- Records for this task

(* ===== verification/PowerOwner.v ===== *)
(** * Who owns the power, and what was revoked

    Proofs about [PowerTask], over the requests of [PowerRequests]: work that was revoked
    stays revoked until a resume that was asked for later is accepted; and maintenance that
    was granted belongs to a call that is told so, until it is released. *)

From stdpp Require Import gmap.
From S2P Require Import Prelude Trace Float32 PowerPolicy PowerTask PowerRequests.
Open Scope Z_scope.
Open Scope io_scope.

(** ** Epochs *)

Definition asked (h : list task_event) (id : nat) (kd : power_request_kind_t) (o : power_owner_t) (e : Z) : Prop :=
  exists l1 l2, h = l1 ++ Asked id kd o :: l2 /\ e = u32 (revocations l1).

(** The accepted epoch is the first, or that of a resume that was accepted after it was asked for. *)
Definition accepted (h : list task_event) (e : Z) : Prop :=
  e = 0 \/ exists l1 id o l2, h = l1 ++ Asked id POWER_REQUEST_RESUME o :: l2 /\ Accepted id ∈ l2 /\ e = u32 (revocations l1).

(** What the task has decided about the request that it works on. *)
Definition working (s : power_task_t) : Prop :=
  forall id r, requests s !! id = Some r ->
    (pc s = Accepting id \/ pc s = Resuming id -> kind r = POWER_REQUEST_RESUME) /\
    (pc s = Acquiring id -> kind r = POWER_REQUEST_ACQUIRE) /\
    (forall ok, pc s = Released id ok -> kind r = POWER_REQUEST_RELEASE).

Record epoch_inv (s : power_task_t) : Prop := mk_epoch_inv {
  epoch_stop : stop_epoch s = u32 (revocations (history s));
  epoch_asked : forall id r, requests s !! id = Some r -> asked (history s) id (kind r) (request_owner r) (epoch r);
  epoch_accepted : accepted (history s) (accepted_epoch s);
  epoch_working : working s;
}.

Lemma revocations_app h1 h2 : revocations (h1 ++ h2) = revocations h1 + revocations h2.
Proof. unfold revocations. induction h1 as [|e h1 IH]; cbn; [done|]. cbn in IH. lia. Qed.

Lemma revocations_nonneg h : 0 <= revocations h.
Proof. unfold revocations. induction h as [|e h IH]; cbn; [done|]. cbn in IH. destruct e; cbn; lia. Qed.

Lemma revocations_none h : revocations h = 0 -> Revoked ∉ h.
Proof.
  intros H Hin. apply list_elem_of_split in Hin as (l1 & l2 & ->). rewrite revocations_app in H.
  change (revocations (Revoked :: l2)) with (1 + revocations l2) in H.
  pose proof (revocations_nonneg l1). pose proof (revocations_nonneg l2). lia.
Qed.

Lemma asked_app h id kd o e x : asked h id kd o e -> asked (h ++ x) id kd o e.
Proof. intros (l1 & l2 & -> & He). exists l1, (l2 ++ x). by rewrite <- app_assoc. Qed.

Lemma accepted_app h e x : accepted h e -> accepted (h ++ x) e.
Proof.
  intros [He|(l1 & id & o & l2 & -> & Ha & He)]; [by left|right]. exists l1, id, o, (l2 ++ x).
  rewrite <- app_assoc. split_and!; try done. apply elem_of_app. by left.
Qed.

Lemma effect_epochs s s' e :
  effect s s' e -> epoch_inv s -> stop_epoch s' = u32 (revocations (history s')) /\
    (forall id r, requests s' !! id = Some r -> asked (history s') id (kind r) (request_owner r) (epoch r)).
Proof.
  intros He [Hs Ha _ _]. rewrite (effect_history _ _ _ He), (effect_stop _ _ _ He), revocations_app. split.
  - case_bool_decide as E; [by rewrite E, Z.add_0_r|]. rewrite Hs. unfold u32. by rewrite wrap_add_l.
  - intros id r' E. destruct (effect_requests _ _ _ He id r' E) as [(r & Er & [-> -> -> _] & _)|(-> & _ & Hep & _)].
    + apply asked_app. by apply Ha.
    + exists (history s), []. split; [done|]. by rewrite Hep.
Qed.

(** A call moves neither the task nor the policy. *)
Record spared (s s' : power_task_t) : Prop := mk_spared {
  spared_pc : pc s' = pc s;
  spared_policy : policy s' = policy s;
  spared_flag : maintenance s' = maintenance s;
  spared_accepted : accepted_epoch s' = accepted_epoch s;
}.

Lemma release_spared id s s' : release_request id s = Some s' -> spared s s' /\ history s' = history s.
Proof. unfold release_request. destruct (requests s !! id) as [r|]; cbn; [|done]. intros [= <-]. by destruct (_ =? _). Qed.

Lemma call_spared chance id s s' : call_step chance id s = Some s' -> spared s s'.
Proof.
  unfold call_step. destruct (calls s !! id) as [[]|]; cbn; try done.
  1: { intros [= <-]. by destruct chance. }
  all: try (destruct (requests s !! id) as [r|] eqn:Er; cbn; [|done]).
  - case_match; [by intros [= <-]|]. destruct (release_request id s) as [s1|] eqn:E1; cbn; [|done].
    destruct (release_request id s1) as [s2|] eqn:E2; cbn; [|done]. intros [= <-].
    apply release_spared in E1 as [[] _]. apply release_spared in E2 as [[] _]. split; cbn; congruence.
  - destruct (completion r); [by intros [= <-]|]. destruct chance; [by intros [= <-]|done].
  - intros [= <-]. by destruct (request_state r).
  - by intros [= <-].
  - by intros [= <-].
  - destruct (release_request id s) as [s1|] eqn:E1; cbn; [|done]. intros [= <-]. by apply release_spared in E1 as [[] _].
Qed.

Lemma begin_spared kd o s : spared s (begin_call kd o s).
Proof. by destruct kd. Qed.

Lemma spared_working s s' e : effect s s' e -> spared s s' -> task_inv s -> working s -> working s'.
Proof.
  intros He Hsp H Hw id r' Er'. rewrite (spared_pc _ _ Hsp).
  assert (handles (pc s) = Some id -> exists r, requests s !! id = Some r /\ kind r' = kind r) as Hk.
  { intros Eh. destruct (at_request s id H Eh) as (r & Er & _). exists r. split; [done|].
    destruct (effect_requests _ _ _ He id r' Er') as [(r0 & E0 & [-> _ _ _] & _)|(_ & E & _)]; congruence. }
  split_and!; [intros E|intros E|intros ok E]; destruct Hk as (r & Er & ->); try (by rewrite E); try (by destruct E as [-> | ->]);
    by apply (Hw id r Er) in E.
Qed.

Section task_epochs.
Context {W : Type} (ops : power_operations_t W) (sample : io W power_sample_t).
Abbreviation world := ((bool * W) * list power_event)%type.

(** Whatever state the step leaves satisfies [P]. *)
Definition leads (m : io world (option power_task_t)) (P : power_task_t -> Prop) : Prop :=
  forall w s' w', m w = (Some s', w') -> P s'.

Lemma leads_ret s (P : power_task_t -> Prop) : P s -> leads (io_ret (Some s)) P.
Proof. by intros H w s' w' [= <- <-]. Qed.

Lemma leads_act s m k (P : power_task_t -> Prop) : (forall ok p, P (k ok (s <| policy := p |>))) -> leads (act (W := W) m k s) P.
Proof. intros H w s' w' E. destruct (act_spec m k s w) as (ok & p & w1 & _ & E1). rewrite E1 in E. by injection E as <- <-. Qed.

Lemma leads_request id s f P : (forall r, requests s !! id = Some r -> leads (f r) P) -> leads (with_request id s f) P.
Proof. intros H. unfold with_request. destruct (requests s !! id) as [r|]; [by apply H|done]. Qed.

Lemma leads_bind {A} (m : io world A) f P : (forall a, leads (f a) P) -> leads (io_bind m f) P.
Proof. intros H w s' w'. unfold io_bind. destruct (m w) as [a w1]. apply H. Qed.

Lemma leads_release id s P : (forall m, P (go Draining (s <| requests := m |>))) -> leads (io_ret (go Draining <$> release_request id s)) P.
Proof.
  intros H w s' w'. unfold release_request. destruct (requests s !! id) as [r|]; cbn; [|done]. destruct (_ =? _); intros [= <- <-]; apply H.
Qed.

(** One step of the task, case by case. *)
Ltac task_cases E :=
  unfold task_step; destruct (pc _) eqn:E; cbn zeta;
  repeat first
    [ apply leads_request; intros ? ?
    | apply leads_release; intros ?
    | progress unfold decide_request, report; cbn zeta
    | apply leads_bind; intros ?
    | apply leads_act; intros ? ?
    | apply leads_ret
    | match goal with
      | |- leads (if ?c then _ else _) _ => let E := fresh "E" in destruct c eqn:E
      | |- leads (match ?x with _ => _ end) _ => let E := fresh "E" in destruct x eqn:E
      end ].

Lemma log_release_accepted o s : accepted_epoch (log_release o s) = accepted_epoch s.
Proof. unfold log_release. by destruct (_ && _). Qed.

Lemma task_accepted i s :
  leads (task_step ops sample i s) (fun s' => accepted_epoch s' = accepted_epoch s \/
    exists id r, requests s !! id = Some r /\ pc s = Accepting id /\ history s' = history s ++ [Accepted id] /\ accepted_epoch s' = epoch r).
Proof.
  task_cases E; try (by left); try (left; cbn; by rewrite log_release_accepted); try (left; by destruct (queue s)); try (left; by destruct (_ && _)).
  - left. by destruct cancelled.
  - right. eexists _, _. by split_and!.
  - left. by destruct ok.
  - left. unfold complete_request. destruct (request_state r); try done. by destruct (_ && _).
Qed.

Lemma log_release_requests o s : requests (log_release o s) = requests s.
Proof. unfold log_release. by destruct (_ && _). Qed.

Definition deciding (p : task_pc) : bool :=
  match p with Accepting _ | Resuming _ | Acquiring _ | Released _ _ => true | _ => false end.

Lemma working_other s : deciding (pc s) = false -> working s.
Proof. intros H id r _. split_and!; [intros [E|E]|intros E|intros ok E]; by rewrite E in H. Qed.

Lemma task_working i s : working s -> leads (task_step ops sample i s) working.
Proof.
  intros Hw. task_cases E; try by apply working_other.
  - apply working_other. by destruct (queue s).
  - destruct (_ && _); [|by apply working_other]. intros j x Ex. cbn in *. split_and!; [intros [[= ->]|]|..]; try done. congruence.
  - destruct cancelled; [by apply working_other|]. intros j x Ex. cbn in *. split_and!; [by intros []| |done]. intros [= ->]. congruence.
  - intros j x Ex. cbn in *. rewrite log_release_requests in Ex. split_and!; [by intros []|done|]. intros ok' [= -> ->]. congruence.
  - intros j x Ex. cbn in *. split_and!; try done. intros [|[= ->]]; [done|]. apply (Hw j x Ex). by left.
  - apply working_other. unfold complete_request. destruct (request_state r); try done. by destruct (_ && _).
Qed.

Lemma task_epochs i s w s' w' : task_inv s -> epoch_inv s -> task_step ops sample i s w = (Some s', w') -> epoch_inv s'.
Proof.
  intros H He Es. destruct (task_effect ops sample i s H w s' w' Es) as [e Hef].
  destruct (effect_epochs s s' e Hef He) as [Hs Ha]. split; [done|done| |by eapply task_working; [apply He|]].
  destruct (task_accepted i s w s' w' Es) as [Eq|(id & r & Er & Ep & Eh & Eq)]; rewrite Eq.
  - rewrite (effect_history _ _ _ Hef). apply accepted_app, (epoch_accepted _ He).
  - destruct (epoch_asked _ He id r Er) as (l1 & l2 & E1 & E2).
    rewrite (proj1 (epoch_working _ He id r Er) (or_introl Ep)) in E1. right. exists l1, id, (request_owner r), (l2 ++ [Accepted id]).
    split_and!; [by rewrite Eh, E1, <- app_assoc|apply elem_of_app; right; by left|done].
Qed.
End task_epochs.

Lemma call_epochs s s' e : task_inv s -> epoch_inv s -> effect s s' e -> spared s s' -> epoch_inv s'.
Proof.
  intros H He Hef Hsp. destruct (effect_epochs s s' e Hef He) as [Hs Ha]. split; [done|done| |].
  - rewrite (spared_accepted _ _ Hsp), (effect_history _ _ _ Hef). apply accepted_app, (epoch_accepted _ He).
  - eapply spared_working; try done. apply He.
Qed.

(** ** Ownership *)

(** *** What the policy does with its owner *)

Section policy_owner.
Context {W : Type} (ops : power_operations_t W).

Lemma yields_any {A B} (m : io W A) (f : A -> io W B) (post : B -> Prop) : (forall a, yields (f a) post) -> yields (io_bind m f) post.
Proof. intros H. by eapply yields_bind with (p := fun _ => True). Qed.

Definition same_owner (p : power_policy_t) (m : io W power_policy_t) : Prop := yields m (fun q => owner q = owner p).
Definition same_owner2 (p : power_policy_t) (m : io W (bool * power_policy_t)) : Prop := yields m (fun r => owner r.2 = owner p).

Lemma stop_owner p : same_owner2 p (stop ops p).
Proof. apply yields_any. intros ok. apply yields_ret. by destruct ok. Qed.

Lemma begin_cooling_owner p now target : same_owner p (begin_cooling ops p now target).
Proof.
  apply yields_any. intros ?. eapply yields_bind; [apply stop_owner|]. intros [ok q] E. by apply yields_ret.
Qed.

Lemma fail_unless_cancelled_owner p : same_owner p (fail_unless_cancelled ops p).
Proof. apply yields_any. intros ?. eapply yields_bind; [apply stop_owner|]. intros [ok q] E. by apply yields_ret. Qed.

Lemma ensure_stopped_owner p : same_owner p (ensure_stopped ops p).
Proof.
  unfold same_owner, ensure_stopped. destruct (stopped p); [by apply yields_ret|].
  eapply yields_bind; [apply stop_owner|]. intros [ok q] E. by apply yields_ret.
Qed.

Lemma pause_owner p : same_owner2 p (power_policy_pause ops p).
Proof. unfold same_owner2, power_policy_pause. cbn zeta. destruct (owned _); [by apply yields_ret|]. exact (stop_owner (p <| paused := true |>)). Qed.

Ltac owner_step :=
  lazymatch goal with
  | |- yields (io_ret _) _ => apply yields_ret
  | |- yields (io_bind (begin_cooling _ ?p _ _) _) _ => eapply yields_bind; [apply begin_cooling_owner|]; intros ? ?
  | |- yields (io_bind (fail_unless_cancelled _ ?p) _) _ => eapply yields_bind; [apply fail_unless_cancelled_owner|]; intros ? ?
  | |- yields (io_bind _ _) _ => apply yields_any; intros ?
  | |- yields (fail_unless_cancelled _ _) _ => apply fail_unless_cancelled_owner
  | |- yields (begin_cooling _ _ _ _) _ => apply begin_cooling_owner
  | |- yields (ensure_stopped _ _) _ => apply ensure_stopped_owner
  | |- yields (if ?c then _ else _) _ => destruct c
  | |- yields (let '(_, _) := ?x in _) _ => destruct x
  | |- yields (match ?x with _ => _ end) _ => destruct x
  end.

Lemma resume_owner p : same_owner2 p (power_policy_resume ops p).
Proof. unfold same_owner2, power_policy_resume. cbn zeta. repeat owner_step; cbn; done. Qed.

Lemma save_reduced_owner p : same_owner2 p (save_reduced ops p).
Proof. unfold same_owner2, save_reduced. repeat owner_step; done. Qed.

Lemma cooling_step_owner p now target sm pools : same_owner p (cooling_step ops p now target sm pools).
Proof.
  unfold same_owner, cooling_step. set (p0 := if _ =? _ then _ else p). assert (owner p0 = owner p) as Hp by (unfold p0; by destruct (_ =? _)).
  destruct (cooled p0 now sm) as [cool q] eqn:Ec. assert (owner q = owner p) as Hq.
  { rewrite <- Hp. unfold cooled in Ec. repeat (case_match; [by injection Ec as <- <-|]). by injection Ec as <- <-. }
  destruct (negb cool); [by apply yields_ret|]. eapply yields_bind; [apply save_reduced_owner|]. intros [saved q'] E. cbn in E.
  rewrite <- Hq, <- E. repeat owner_step; done.
Qed.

- Problem requirements
Using only the entries above, output the line with "leads (task_step ops sample i s) (fun", the line with "- apply working_other. by", and all lines between them, exactly as they stand.

- Solved problem
  leads (task_step ops sample i s) (fun s' => accepted_epoch s' = accepted_epoch s \/
    exists id r, requests s !! id = Some r /\ pc s = Accepting id /\ history s' = history s ++ [Accepted id] /\ accepted_epoch s' = epoch r).
Proof.
  task_cases E; try (by left); try (left; cbn; by rewrite log_release_accepted); try (left; by destruct (queue s)); try (left; by destruct (_ && _)).
  - left. by destruct cancelled.
  - right. eexists _, _. by split_and!.
  - left. by destruct ok.
  - left. unfold complete_request. destruct (request_state r); try done. by destruct (_ && _).
Qed.

Lemma log_release_requests o s : requests (log_release o s) = requests s.
Proof. unfold log_release. by destruct (_ && _). Qed.

Definition deciding (p : task_pc) : bool :=
  match p with Accepting _ | Resuming _ | Acquiring _ | Released _ _ => true | _ => false end.

Lemma working_other s : deciding (pc s) = false -> working s.
Proof. intros H id r _. split_and!; [intros [E|E]|intros E|intros ok E]; by rewrite E in H. Qed.

Lemma task_working i s : working s -> leads (task_step ops sample i s) working.
Proof.
  intros Hw. task_cases E; try by apply working_other.
  - apply working_other. by destruct (queue s).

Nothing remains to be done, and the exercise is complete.